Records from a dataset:
---

(** C9: the memory store and the cache copy the bytes on the way in and on
    the way out.  Whatever a caller writes into the buffer [v] it passed to
    [Set], a later [Get] returns the bytes [v] had; and whatever a caller
    writes into a buffer a [Get] returned, the stored slice keeps its bytes
    and the next [Get] returns them again. *)
Theorem defensive_copies {B : Type} `{!ObjectStorage B} `{!Allocating B}
    (key : string) (v : slice) (bs : list byte) (h : heap) :
  live h v →
  (∀ (m m1 : memory) (h1 : heap) (err : option error),
     memory_Set key v m h = (err, (m1, h1)) →
     ∃ r h2, memory_Get key m1 (mutate v bs h1) = ((r, None), (m1, h2)) ∧
       contents h2 r = contents h v) ∧
  (∀ m : memory, m !! key = Some v →
     ∃ r h1, memory_Get key m h = ((r, None), (m, h1)) ∧
       contents h1 r = contents h v ∧
       contents (mutate r bs h1) v = contents h v ∧
       ∃ r2 h2, memory_Get key m (mutate r bs h1) = ((r2, None), (m, h2)) ∧
         contents h2 r2 = contents h v) ∧
  (∀ (c c1 : cache B) (h1 : heap),
     0 < lru_size (cache_cache c) →
     cache_Set key v c h = (None, (c1, h1)) →
     ∃ r c2 h2, cache_Get key c1 (mutate v bs h1) = ((r, None), (c2, h2)) ∧
       contents h2 r = contents h v ∧ cache_base c2 = cache_base c1) ∧
  (∀ c : cache B, lru_find key (cache_cache c) = Some v →
     ∃ r c1 h1, cache_Get key c h = ((r, None), (c1, h1)) ∧
       contents h1 r = contents h v ∧
       lru_find key (cache_cache c1) = Some v ∧
       contents (mutate r bs h1) v = contents h v) ∧
  (∀ (c : cache B) (b1 : B) (h1 : heap),
     0 < lru_size (cache_cache c) →
     lru_find key (cache_cache c) = None →
     os_Get key (cache_base c) h = ((v, None), (b1, h1)) →
     ∃ d c1 h2, cache_Get key c h = ((v, None), (c1, h2)) ∧
       lru_find key (cache_cache c1) = Some d ∧
       contents (mutate v bs h2) d = contents h1 v).
Proof.
  intros Hlive. repeat split.
  - intros m m1 h1 err. unfold memory_Set.
    destruct (dup v h) as [d h0] eqn:Hd. intros [= <- <- <-].
    destruct (memory_Get_stored key (<[key:=d]> m) d (mutate v bs h0))
      as (r & h2 & Hget & Hd2); [apply lookup_insert_eq|].
    exists r, h2. split; [done|].
    rewrite (dup_contents _ _ _ _ Hd2). by eapply dup_survives.
  - intros m Hm.
    destruct (memory_Get_stored key m v h Hm) as (r & h1 & Hget & Hd).
    assert (Hsame : contents (mutate r bs h1) v = contents h v).
    { rewrite contents_mutate_other.
      - apply contents_prefix; [by eapply dup_prefix|done].
      - destruct (dup_separate v v r h h1 Hlive Hd) as [->|Hne].
        + apply dup_nil_iff in Hd. left. by apply Hd.
        + destruct v; [by left|by right]. }
    exists r, h1. split; [done|]. split; [by eapply dup_contents|].
    split; [done|].
    destruct (memory_Get_stored key m v (mutate r bs h1) Hm)
      as (r2 & h2 & Hget2 & Hd2).
    exists r2, h2. split; [done|].
    by rewrite (dup_contents _ _ _ _ Hd2).
  - intros c c1 h1 Hsz. unfold cache_Set.
    destruct (os_Set key v (cache_base c) h) as [e [b1 h0]] eqn:Hset.
    apply Set_prefix in Hset. destruct e as [e|]; [done|].
    destruct (dup v h0) as [d h0'] eqn:Hd. intros [= <- <-].
    destruct (cache_Get_cached key
                (mk_cache b1 (lru_Add key d (lru_Remove key (cache_cache c))))
                d (mutate v bs h0'))
      as (r & c2 & h2 & Hget & Hd2 & Hbase & _); [by apply lru_find_Add|].
    exists r, c2, h2. split; [done|]. split; [|done].
    rewrite (dup_contents _ _ _ _ Hd2). by eapply dup_survives.
  - intros c Hf.
    destruct (cache_Get_cached key c v h Hf)
      as (r & c1 & h1 & Hget & Hd & _ & Hf1).
    exists r, c1, h1. split; [done|]. split; [by eapply dup_contents|].
    split; [done|].
    rewrite contents_mutate_other.
    + apply contents_prefix; [by eapply dup_prefix|done].
    + destruct (dup_separate v v r h h1 Hlive Hd) as [->|Hne].
      * apply dup_nil_iff in Hd. left. by apply Hd.
      * destruct v; [by left|by right].
  - intros c b1 h1 Hsz Hmiss Hget. unfold cache_Get.
    rewrite (lru_Get_miss _ _ Hmiss), Hget.
    destruct (dup v h1) as [d h2] eqn:Hd.
    exists d, (mk_cache b1 (lru_Add key d (cache_cache c))), h2.
    split; [done|]. split; [by apply lru_find_Add|].
    eapply dup_survives; [|done|exact Hd].
    by eapply Get_live.
Qed.
Lemma collect_members (lines : list str) (pids : list str) (pid : str) :
  pid ∈ fold_left collect_pid lines pids <->
  pid ∈ pids \/
  exists line, line ∈ lines /\ pid = pid_of_line line /\ pid_accepted pid = true.
Proof.
  revert pids. induction lines as [|line lines IH]; intros pids.
  - cbn. split; [by left |]. intros [? | (line & ?%elem_of_nil & _)]; done.
  - cbn [fold_left]. rewrite IH. unfold collect_pid at 1.
    destruct (pid_accepted (pid_of_line line)) eqn:E.
    + unfold set_add. case_bool_decide as Hin.
      * split.
        -- intros [? | (l & Hl & ? & ?)]; [by left |].
           right. exists l. split_and!; [by right | done | done].
        -- intros [? | (l & [-> | Hl]%elem_of_cons & -> & ?)]; [by left | by left |].
           right. by exists l.
      * split.
        -- intros [[? | ->%list_elem_of_singleton]%elem_of_app | (l & Hl & ? & ?)].
           ++ by left.
           ++ right. exists line. split_and!; [by left | done | done].
           ++ right. exists l. split_and!; [by right | done | done].
        -- intros [? | (l & [-> | Hl]%elem_of_cons & -> & ?)].
           ++ left. apply elem_of_app. by left.
           ++ left. apply elem_of_app. right. by apply list_elem_of_singleton.
           ++ right. by exists l.
    + split.
      * intros [? | (l & Hl & ? & ?)]; [by left |].
        right. exists l. split_and!; [by right | done | done].
      * intros [? | (l & [-> | Hl]%elem_of_cons & -> & ?)]; [by left | congruence |].
        right. by exists l.
Qed.

Lemma pid_accepted_spec (pid : str) :
  pid_accepted pid = true <->
  pid <> [] /\ pid <> js "0" /\ parseInt_isNaN pid = false.
Proof.
  unfold pid_accepted, str_eqb. split.
  - intros [[H1 H2]%andb_true_iff H3]%andb_true_iff. split_and!.
    + by destruct pid.
    + intros ->. by rewrite bool_decide_eq_true_2 in H2.
    + by destruct (parseInt_isNaN pid).
  - intros (H1 & H2 & H3). rewrite H3, bool_decide_eq_false_2 by done.
    by destruct pid.
Qed.

(** X8. Whatever [netstat] prints, the processes the Windows branch
    kills are pairwise different, so that no [taskkill] command is run
    twice; they are the last columns of the lines that are not empty,
    not the text [0], and from which [parseInt] reads a number. That is
    all the test asks: a text that only starts with a digit is kept. *)
Theorem netstat_pids_distinct_and_accepted (stdout : str) :
  NoDup (netstat_pids stdout) /\
  (forall pid,
     pid ∈ netstat_pids stdout <->
     exists line,
       line ∈ split_on LF (trim stdout) /\ pid = pid_of_line line /\
       pid <> [] /\ pid <> js "0" /\ parseInt_isNaN pid = false) /\
  NoDup ((fun pid => Exec (taskkill_command pid)) <$> netstat_pids stdout) /\
  netstat_pids (js "  TCP  0.0.0.0:5678  0.0.0.0:0  LISTENING  12abc")
  = [js "12abc"].
Proof.
  destruct (collect_invariant (split_on LF (trim stdout)) []) as [Hn Ha];
    [constructor | constructor |].
  fold (netstat_pids stdout) in Hn, Ha. split_and!.
  - done.
  - intros pid. unfold netstat_pids. rewrite collect_members. split.
    + intros [?%elem_of_nil | (line & Hl & -> & Hacc)]; [done |].
      exists line. apply pid_accepted_spec in Hacc as (? & ? & ?). by split_and!.
    + intros (line & Hl & -> & H). right. exists line.
      split_and!; [done | done |]. by apply pid_accepted_spec.
  - apply NoDup_fmap_2; [| done].
    intros p1 p2 [= H]. done.
  - vm_compute. reflexivity.
Qed.

Lemma after_kills_cons (w : W) (pid : str) (pids : list str) :
  after_kills execPromise w (pid :: pids)
  = after_kills execPromise (fst (execPromise w (kill_command pid))) pids.
Proof. done. Qed.

(** How the loop over the candidates of [lsof] ends: after all of them,
    when every kill succeeds, or at the first one that fails. *)
Lemma for_of_kill_posix_outcome (pids : list str) (w : W) (tr : list action) :
  let cands := filter (fun pid => truthy pid = true) pids in
  exists r w' kills,
    for_of pids kill_posix (w, tr) = (r, (w', tr ++ kills)) /\
    (r = Returns tt /\
     kills = ((fun pid => Exec (kill_command pid)) <$> cands) /\
     w' = after_kills execPromise w cands /\
     (forall k, k < length cands -> kill_succeeds execPromise w cands k) \/
     exists e k,
       r = Throws e /\
       kill_fails execPromise w cands k /\
       kills = ((fun pid => Exec (kill_command pid)) <$> take (S k) cands) /\
       (forall j, j < k -> kill_succeeds execPromise w cands j)).
Proof.
  revert w tr. induction pids as [|pid pids IH]; intros w tr cands.
  - exists (Returns tt), w, []. rewrite app_nil_r. split; [done |]. left.
    split_and!; try done. cbn. lia.
  - subst cands. rewrite filter_cons. cbn [for_of]. unfold bind at 1.
    unfold PortReaper.kill_posix at 1. destruct (truthy pid) eqn:Et.
    + rewrite decide_True by done.
      unfold bind at 1.
      destruct (exec_trace execPromise (kill_command pid) w tr) as (r & -> & ->).
      destruct (snd (execPromise w (kill_command pid))) as [stdout|e] eqn:Ek.
      * cbn [ret]. destruct (IH (fst (execPromise w (kill_command pid)))
                      (tr ++ [Exec (kill_command pid)]))
          as (r & w' & kills & -> & Hk).
        exists r, w', (Exec (kill_command pid) :: kills).
        rewrite <- app_assoc. split; [done |].
        assert (kill_succeeds execPromise w
                  (pid :: filter (fun pid => truthy pid = true) pids) 0) as H0.
        { exists pid, stdout. split; [done |]. exact Ek. }
        assert (forall j,
                  kill_succeeds execPromise (fst (execPromise w (kill_command pid)))
                    (filter (fun pid => truthy pid = true) pids) j ->
                  kill_succeeds execPromise w
                    (pid :: filter (fun pid => truthy pid = true) pids) (S j)) as HS.
        { intros j (p & out & Hp & Hout). exists p, out. split; [done |].
          cbn [take]. by rewrite after_kills_cons. }
        destruct Hk as [(-> & -> & -> & Hall) | (e & k & -> & Hf & -> & Hbefore)].
        -- left. split_and!; try done.
           intros [|k] Hlt; [exact H0 |]. apply HS, Hall. cbn in Hlt. lia.
        -- right. exists e, (S k). split_and!; [done | | done |].
           ++ destruct Hf as (p & m & Hp & Hm). exists p, m. split; [exact Hp |].
              cbn [take]. by rewrite after_kills_cons.
           ++ intros [|j] Hlt; [exact H0 |]. apply HS, Hbefore. lia.
      * exists (Throws e), (fst (execPromise w (kill_command pid))),
          [Exec (kill_command pid)].
        split; [done |]. right. exists e, 0.
        split_and!; try done.
        -- exists pid, e. split; [done |]. exact Ek.
        -- intros j Hj. lia.
    + rewrite decide_False by done.
      unfold ret at 1. apply IH.
Qed.

(** X9. On the other platforms, once [lsof] has printed something, the
    candidates are killed in the order of its lines, empty lines apart.
    When every [kill -9] succeeds, all of them are killed and the settle
    delay follows; otherwise the loop stops at the first kill that
    fails, after the ones before it have succeeded, and neither the
    candidates after it nor the delay follow. The call returns in both
    cases. *)
Theorem reclaim_posix_stops_at_failure (port : N) (w : W) (stdout : str) :
  snd (execPromise w (lsof_command port)) = resolved stdout ->
  truthy stdout = true ->
  let w0 := fst (execPromise w (lsof_command port)) in
  let cands := filter (fun pid => truthy pid = true) (lsof_pids stdout) in
  exists w' kills,
    reclaim posix port w
      = (Returns tt, (w', Exec (lsof_command port) :: kills)) /\
    ((forall k, k < length cands -> kill_succeeds execPromise w0 cands k) /\
     kills = ((fun pid => Exec (kill_command pid)) <$> cands) ++ [Sleep 500] /\
     w' = after_kills execPromise w0 cands \/
     exists k,
       kill_fails execPromise w0 cands k /\
       (forall j, j < k -> kill_succeeds execPromise w0 cands j) /\
       kills = (fun pid => Exec (kill_command pid)) <$> take (S k) cands).
Proof.
  intros Hout Ht w0 cands.
  unfold PortReaper.reclaim, killProcessOnPort, try_catch.
  unfold bind at 1.
  destruct (exec_trace execPromise (lsof_command port) w []) as (r & -> & ->).
  rewrite Hout, Ht. unfold bind at 1.
  destruct (for_of_kill_posix_outcome (lsof_pids stdout)
              (fst (execPromise w (lsof_command port)))
              ([] ++ [Exec (lsof_command port)]))
    as (r & w' & kills & -> & Hk).
  destruct Hk as [(-> & -> & -> & Hall) | (e & k & -> & Hf & -> & Hbefore)].
  - exists (after_kills execPromise w0 cands),
      (((fun pid => Exec (kill_command pid)) <$> cands) ++ [Sleep 500]).
    split; [done |]. left. by split_and!.
  - exists w', ((fun pid => Exec (kill_command pid)) <$> take (S k) cands).
    split; [done |]. right. by exists k.
Qed.

End ReaperMore.

Example checkConfigLoop_slow_worker :
  Readiness.trace
    (Readiness.checkConfigLoop Attempts.slow_worker (fun _ => None) negb
       Hotkey.sample_system true true (Readiness.mk_state 0 Hotkey.initial []))
  = [Readiness.Request (js "/config"); Readiness.Sleep 1000;
     Readiness.Request (js "/config"); Readiness.Sleep 1000;
     Readiness.Request (js "/config"); Readiness.Request (js "/config/check");
     Readiness.ShowConfigPage; Readiness.HideInput].
Proof. vm_compute. reflexivity. Qed.

(** ** The global shortcut over sequences of calls *)

Section HotkeyMore.

Import Hotkey HotkeyOps.

Variable system : list N -> answer.

Local Abbreviation check_shortcut := (check_shortcut system).
Local Abbreviation handle := (handle system).
Local Abbreviation run := (run system).

Lemma check_shortcut_registry (shortcut : str) (st : main) :
  registry (snd (check_shortcut shortcut st)) = registry st /\
  currentGlobalShortcut (snd (check_shortcut shortcut st))
    = currentGlobalShortcut st.
Proof.
  unfold Hotkey.check_shortcut, gs_isRegistered, gs_register, gs_unregister,
    registry.
  cbn [held gs_calls].
  destruct (held (globalShortcut st) !! shortcut) as [cb|] eqn:E.
  - by rewrite bool_decide_eq_true_2 by eauto.
  - rewrite bool_decide_eq_false_2 by (by intros [? ?]).
    destruct (system shortcut); cbn; [| done | done].
    by rewrite delete_insert_id.
Qed.

(** X10. Whatever the system answers, the probe leaves the registry and
    the remembered accelerator as they were; it answers [true] exactly
    when this application does not hold the accelerator and the system
    grants it. *)
Theorem check_shortcut_frame (shortcut : str) (st : main) :
  registry (snd (check_shortcut shortcut st)) = registry st /\
  currentGlobalShortcut (snd (check_shortcut shortcut st))
    = currentGlobalShortcut st /\
  (fst (check_shortcut shortcut st) = true <->
   registry st !! shortcut = None /\ system shortcut = granted).
Proof.
  unfold Hotkey.check_shortcut, gs_isRegistered, gs_register, gs_unregister,
    registry.
  cbn [held gs_calls].
  destruct (held (globalShortcut st) !! shortcut) as [cb|] eqn:E.
  - rewrite bool_decide_eq_true_2 by eauto. cbn. split_and!; try done.
    split; [done | by intros [? _]].
  - rewrite bool_decide_eq_false_2 by (by intros [? ?]).
    destruct (system shortcut) eqn:Es; cbn.
    + rewrite delete_insert_id by done. split_and!; done.
    + split_and!; try done. split; [done | by intros [_ ?]].
    + split_and!; try done. split; [done | by intros [_ ?]].
Qed.

Lemma registerGlobalShortcut_consistent (shortcut : str) (st : main) :
  consistent (registerGlobalShortcut system shortcut st).
Proof.
  destruct (decide (system shortcut = granted)) as [H|H].
  - rewrite registerGlobalShortcut_granted by done. by right.
  - rewrite registerGlobalShortcut_failed by done. by left.
Qed.

Lemma handle_consistent (st : main) (c : handler_call) :
  consistent st -> consistent (handle st c).
Proof.
  intros Hst. destruct c as [s | o | | | s]; cbn [HotkeyOps.handle].
  - apply registerGlobalShortcut_consistent.
  - unfold save_config_shortcut. destruct o as [s|]; [| done].
    destruct (truthy s); [apply registerGlobalShortcut_consistent | done].
  - by left.
  - unfold resume_shortcut. destruct (truthy _); [| done].
    apply registerGlobalShortcut_consistent.
  - destruct (check_shortcut_registry s st) as (Hr & Hc).
    unfold consistent. by rewrite Hr, Hc.
Qed.

(** X11. After any sequence of registrations, saved configurations,
    suspensions, resumptions and probes, the application holds no
    accelerator at all or the remembered one alone, bound to
    [toggleMainWindow]; the callback of a probe is never left behind. *)
Theorem shortcut_registry_consistent (calls : list handler_call) :
  consistent (run initial calls) /\
  (forall accelerator cb,
     registry (run initial calls) !! accelerator = Some cb ->
     accelerator = currentGlobalShortcut (run initial calls) /\
     cb = toggleMainWindow).
Proof.
  assert (consistent (run initial calls)) as H.
  { assert (consistent initial) as H0 by (by left).
    revert H0. generalize initial.
    induction calls as [|c calls IH]; intros st Hst; [done |].
    apply IH. by apply handle_consistent. }
  split; [done |]. intros accelerator cb Hl.
  destruct H as [H | H]; rewrite H in Hl.
  - by rewrite lookup_empty in Hl.
  - apply lookup_singleton_Some in Hl as [<- <-]. done.
Qed.
(** ** The remove buttons of the cart page *)

(** X15. The remove button rendered for the item at a position removes that
    item and no other, in a cart of fewer than [2^32] items; a button
    whose [data-index] is missing or holds no number makes the listener
    throw a [TypeError]. *)
Theorem remove_button_removes_its_item (cart : list CartLineItem.t) :
  (Z.of_nat (length cart) < 2 ^ 32 ->
   forall (i : nat) (item : CartLineItem.t),
     cart !! i = Some item ->
     CartPage.removeClick cart (Some (CartPage.data_index i))
     = Ok (delete i cart, Cart.Removed (CartLineItem.name item)))
  /\ CartPage.removeClick cart None = Throw TypeError
  /\ (forall s, no_digit s = true -> CartPage.removeClick cart (Some s) = Throw TypeError).
Proof.
  split; [|split].
  - intros Hlen i item Hi. unfold CartPage.removeClick, CartPage.data_index.
    pose proof (lookup_lt_Some _ _ _ Hi) as Hlt.
    rewrite parseInt_integer_text by lia. f_equal.
    unfold Cart.removeItemFromCart.
    destruct (Z.ltb_spec (Z.of_nat i) 0); [lia|].
    destruct (Z.leb_spec (Z.of_nat (length cart)) (Z.of_nat i)); [lia|]. cbn [orb].
    rewrite Nat2Z.id, Hi. reflexivity.
  - reflexivity.
  - intros s Hs. unfold CartPage.removeClick. now rewrite parseInt_no_digit.
Qed.

Lemma remove_button_removes_its_item_witness :
  let cart := [priced_item (PStr "$10"); Cart.cartProduct lens_50mm] in
  CartPage.removeClick cart (Some (CartPage.data_index 1))
  = Ok ([priced_item (PStr "$10")], Cart.Removed "RF 50mm F1.8").
Proof.
  intros cart.
  apply (proj1 (remove_button_removes_its_item cart) ltac:(cbn; lia) 1%nat
           (Cart.cartProduct lens_50mm)).
  reflexivity.
Defined.

(** ** Related products *)

Lemma related_spec (products : list Product.t) (category : string) (current : Z) (p : Product.t) :
  p ∈ List.filter (fun p => String.eqb (Product.category p) category
                            && negb (Product.id p =? current)) products
  <-> p ∈ products /\ Product.category p = category /\ Product.id p <> current.
Proof.
  rewrite filter_elem_of, andb_true_iff, negb_true_iff, String.eqb_eq, Z.eqb_neq. tauto.
Qed.

Lemma related_first_four (products : list Product.t) (category : string) (current : Z) :
  let others := List.filter (fun p => String.eqb (Product.category p) category
                                      && negb (Product.id p =? current)) products in
  let r := Related.related products category current in
  (length r <= 4)%nat
  /\ sublist r products
  /\ (forall p, p ∈ r ->
        p ∈ products /\ Product.category p = category /\ Product.id p <> current)
  /\ (forall p, p ∈ products -> Product.category p = category -> Product.id p <> current ->
        p ∈ r \/ length r = 4%nat)
  /\ (exists rest, others = r ++ rest /\ (rest <> [] -> length r = 4%nat)).
Proof.
  intros others r. subst r. unfold Related.related. fold others.
  split; [rewrite length_take; lia|].
  split; [transitivity others; [apply sublist_take | apply filter_is_sublist]|].
  split; [intros p Hp; apply related_spec; exact (elem_of_sublist _ _ _ Hp (sublist_take _ _))|].
  assert (Hrest : take 4 others ++ drop 4 others = others) by apply take_drop.
  assert (Hfull : drop 4 others <> [] -> length (take 4 others) = 4%nat).
  { intros Hd. rewrite length_take. destruct (decide (4 <= length others)%nat); [lia|].
    exfalso. apply Hd. apply drop_ge. lia. }
  split.
  - intros p Hp Hc Hi.
    assert (Hin : p ∈ others) by (apply related_spec; auto).
    rewrite <- Hrest in Hin. apply elem_of_app in Hin as [Hin|Hin]; [now left|right].
    apply Hfull. intros E. rewrite E in Hin. inversion Hin.
  - exists (drop 4 others). split; [now symmetry | exact Hfull].
Qed.

(** X16. The related products are the first four, in catalog order, of the
    products of the category other than the current one. *)
Theorem related_selection (products : list Product.t) (category : string) (current : Z) :
  let others := List.filter (fun p => String.eqb (Product.category p) category
                                      && negb (Product.id p =? current)) products in
  let r := Related.related products category current in
  (length r <= 4)%nat
  /\ sublist r products
  /\ (forall p, p ∈ r ->
        p ∈ products /\ Product.category p = category /\ Product.id p <> current)
  /\ (forall p, p ∈ products -> Product.category p = category -> Product.id p <> current ->
        p ∈ r \/ length r = 4%nat)
  /\ (exists rest, others = r ++ rest /\ (rest <> [] -> length r = 4%nat)).
Proof. exact (related_first_four products category current). Qed.

(** X17. On the detail page of [product], with the three containers in place:
    the notice is shown exactly when the catalog has no other product of
    its category; the cards never show a product with its id. *)
Theorem related_view (dom : Related.Containers) (products : list Product.t) (product : Product.t) :
  Related.relatedProducts dom = true ->
  Related.relatedProductsLoading dom = true ->
  Related.noRelatedProducts dom = true ->
  (Related.ofProduct dom (Some products) product = Related.NoRelatedNotice
   <-> forall p, p ∈ products -> Product.category p = Product.category product ->
                 Product.id p = Product.id product)
  /\ (forall cards, Related.ofProduct dom (Some products) product = Related.Cards cards ->
        cards <> [] /\ (length cards <= 4)%nat /\ sublist cards products
        /\ forall p, p ∈ cards ->
             Product.category p = Product.category product
             /\ Product.id p <> Product.id product)
  /\ Related.ofProduct dom None product = Related.LoadingHidden.
Proof.
  intros H1 H2 H3. unfold Related.ofProduct, Related.loadRelatedProducts.
  rewrite H1, H2, H3. cbn [negb orb].
  destruct (related_first_four products (Product.category product) (Product.id product))
    as (Hlen & Hsub & Hin & Hall & _).
  destruct (Related.related products (Product.category product) (Product.id product))
    as [|x r] eqn:E.
  - split; [|split; [discriminate | reflexivity]].
    split; [|reflexivity]. intros _ p Hp Hc.
    destruct (decide (Product.id p = Product.id product)) as [|Hne]; [assumption|].
    destruct (Hall p Hp Hc Hne) as [Hx|Hx]; [inversion Hx | discriminate Hx].
  - split; [|split; [|reflexivity]].
    + split; [discriminate|]. intros Hno. exfalso.
      destruct (Hin x) as (Hp & Hc & Hi); [left|]. apply Hi. now apply Hno.
    + intros cards [= <-]. split; [discriminate|]. split; [exact Hlen|]. split; [exact Hsub|].
      intros p Hp. destruct (Hin p Hp) as (_ & Hc & Hi). now split.
Qed.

---

- **TASK**: Using the data above, restate word for word the lines from its opening line through the line that contains "as (r & h2 &", and no more.

- **RESULT FOR THIS TASK**:
(** C9: the memory store and the cache copy the bytes on the way in and on
    the way out.  Whatever a caller writes into the buffer [v] it passed to
    [Set], a later [Get] returns the bytes [v] had; and whatever a caller
    writes into a buffer a [Get] returned, the stored slice keeps its bytes
    and the next [Get] returns them again. *)
Theorem defensive_copies {B : Type} `{!ObjectStorage B} `{!Allocating B}
    (key : string) (v : slice) (bs : list byte) (h : heap) :
  live h v →
  (∀ (m m1 : memory) (h1 : heap) (err : option error),
     memory_Set key v m h = (err, (m1, h1)) →
     ∃ r h2, memory_Get key m1 (mutate v bs h1) = ((r, None), (m1, h2)) ∧
       contents h2 r = contents h v) ∧
  (∀ m : memory, m !! key = Some v →
     ∃ r h1, memory_Get key m h = ((r, None), (m, h1)) ∧
       contents h1 r = contents h v ∧
       contents (mutate r bs h1) v = contents h v ∧
       ∃ r2 h2, memory_Get key m (mutate r bs h1) = ((r2, None), (m, h2)) ∧
         contents h2 r2 = contents h v) ∧
  (∀ (c c1 : cache B) (h1 : heap),
     0 < lru_size (cache_cache c) →
     cache_Set key v c h = (None, (c1, h1)) →
     ∃ r c2 h2, cache_Get key c1 (mutate v bs h1) = ((r, None), (c2, h2)) ∧
       contents h2 r = contents h v ∧ cache_base c2 = cache_base c1) ∧
  (∀ c : cache B, lru_find key (cache_cache c) = Some v →
     ∃ r c1 h1, cache_Get key c h = ((r, None), (c1, h1)) ∧
       contents h1 r = contents h v ∧
       lru_find key (cache_cache c1) = Some v ∧
       contents (mutate r bs h1) v = contents h v) ∧
  (∀ (c : cache B) (b1 : B) (h1 : heap),
     0 < lru_size (cache_cache c) →
     lru_find key (cache_cache c) = None →
     os_Get key (cache_base c) h = ((v, None), (b1, h1)) →
     ∃ d c1 h2, cache_Get key c h = ((v, None), (c1, h2)) ∧
       lru_find key (cache_cache c1) = Some d ∧
       contents (mutate v bs h2) d = contents h1 v).
Proof.
  intros Hlive. repeat split.
  - intros m m1 h1 err. unfold memory_Set.
    destruct (dup v h) as [d h0] eqn:Hd. intros [= <- <- <-].
    destruct (memory_Get_stored key (<[key:=d]> m) d (mutate v bs h0))
      as (r & h2 & Hget & Hd2); [apply lookup_insert_eq|].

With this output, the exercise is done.